_What is being asked_
Copy out every line of the records in which "else" can be found.
*** Data to use ***
(** The network header of a packet, of one of the two classes. *)
Inductive ip_header := Ip4 (h : Ipv4.ipv4) | Ip6 (h : Ipv6.ipv6).

Definition ip_of (i : vitem) : option ip_header :=
  match i with
  | Header (Pipv4 h) => Some (Ip4 h)
  | Header (Pother (Nipv6 h)) => Some (Ip6 h)
  | _ => None
  end.

Definition vrrp_of (i : vitem) : option vrrp :=
  match i with Header (Pother (Nvrrp v)) => Some v | _ => None end.

(** [create_packet] followed by [Packet.serialize] *)
Definition packet_data (v : vrrp) (primary_ip_address : string) (vlan_id : option Z) : res (bytes * vrrp) :=
  '(p, _) ← create_packet v primary_ip_address vlan_id;
  '(data, p) ← Packet.serialize e with_vrrp p;
  v ← or_raise TypeError (list.last p ≫= vrrp_of);
  Ok (data, v).

(** [get_payload] looks at the first network header only; [break] in [finally] discards
    the [IndexError] of a packet that ends there.  Both objects must be true. *)
Fixpoint get_payload (l : list vitem) : res (option (ip_header * vrrp)) :=
  match l with
  | [] => Ok None
  | i :: l =>
      match ip_of i with
      | None => get_payload l
      | Some ip =>
          match head l ≫= vrrp_of with
          | None => Ok None
          | Some v =>
              let n := match ip with Ip4 h => Ipv4.header_length h * 4 | Ip6 h => Ipv6.ipv6_len h end in
              if n =? 0 then Ok None else
              m ← vrrp_len v;
              Ok (if m =? 0 then None else Some (ip, v))
          end
      end
  end.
*** End of Data to use ***
_Solution_
              if n =? 0 then Ok None else
              Ok (if m =? 0 then None else Some (ip, v))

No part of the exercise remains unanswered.